Liste des dictées disponibles
Les loups-garous
La Chasse-galerie de Honoré de Beaugrand
J’avais bien douze ou treize ans, et j’étais cook à bord d’un chaland, dont mon défunt père était capitaine. C’était le jour de la Toussaint, et nous montions de Québec, avec une cargaison de charbon, par une grande brise de nord-est. Nous avions dépassé le lac St-Pierre et sur les huit heures du soir, nous nous trouvions à la tête du lac. Il faisait noir comme le loup et il brumassait même un peu, ce qui nous empêchait de bien distinguer le phare de l’île de Grâce. J’étais de vigie à l’avant et mon défunt père était à la barre. Vous savez que l’entrée du chenal n’est pas large, et qu’il faut ouvrir l’œil pour ne pas s’échouer. Il faisait une bonne brise et nous avions pris notre perroquet et notre hunier, ce qui ne nous empêchait pas de monter grand train sur notre grande voile. Tout à coup, le temps parut s’éclaircir, et nous aperçûmes sur la rive de l’île de Grâce, que nous rasions en montant, un grand feu de sapinages autour duquel dansaient une vingtaine de possédés, qui avaient des têtes et des queues de loup et dont les yeux brillaient comme des tisons. Des ricanements terribles arrivaient jusqu’à nous, et on pouvait apercevoir vaguement le corps d’un homme couché par terre, et que quelques maudits étaient en train de découper pour en faire un fricot. C’était une ronde de loups-garous que le diable avaient réunis pour leur faire boire du sang de chrétien, et leur faire manger de la viande fraîche.

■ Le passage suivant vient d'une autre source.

(* ===== verification/TenantProofs.v ===== *)
(** * The tenant control store: what it promises

    [Module TenantSpec] is the abstract machine of the store: the changes a call may
    make to the profiles, the grants and the lifecycle records, each with the condition
    that licenses it.  [Module TenantRefinement] shows that every call, whether it
    returns or raises, makes at most one of them. *)

From S2P Require Import Prelude Contracts Tenancy Host TenantStore.
Import TenantStore.Tenants.

Module TenantSpec.
(** ** Constructed contexts *)
Lemma context_valid ctx :
  TenantAccessContext.create ctx = Ok ctx ->
  TenantAccessContext.validate_scope ctx = Ok tt /\
  forall f, NonBlankStr f (TenantAccessContext.tenant_id ctx) = Ok (TenantAccessContext.tenant_id ctx).
Proof.
  unfold TenantAccessContext.create. intros H. apply obind_Ok in H as (x & Hx & H). run_inv H.
  match goal with E : _ = ctx, V : TenantAccessContext.validate_scope _ = Ok ?u |- _ =>
    rewrite E in V; destruct u; split; [exact V|];
    pose proof (f_equal TenantAccessContext.tenant_id E) as F; cbn in F; subst x end.
  intros f. by eapply NonBlankStr_again.
Qed.

(** The actor an operation records satisfies the lifecycle record's check of it. *)
Definition marked_actor (tenant : string) (a : ActorRef) (elevation : option UUID) : Prop :=
  match elevation with
  | Some e => dict_get "prodkit.support_elevation" (ActorRef.attributes a) = Some (uuid_str e)
  | None => ActorRef.tenant_id a = tenant
  end.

Je courus à l’arrière pour attirer l’attention de mon défunt père et de Baptiste Lafleur, le matelot qui naviguait avec nous, mais qui n’était pas de quart à ce moment-là. Ils avaient déjà aperçu le pique-nique des loups-garous. Baptiste avait pris la barre et mon défunt père était en train de charger son fusil, pour tirer sur les possédés qui continuaient à crier comme des perdus, en sautant en rond autour du feu.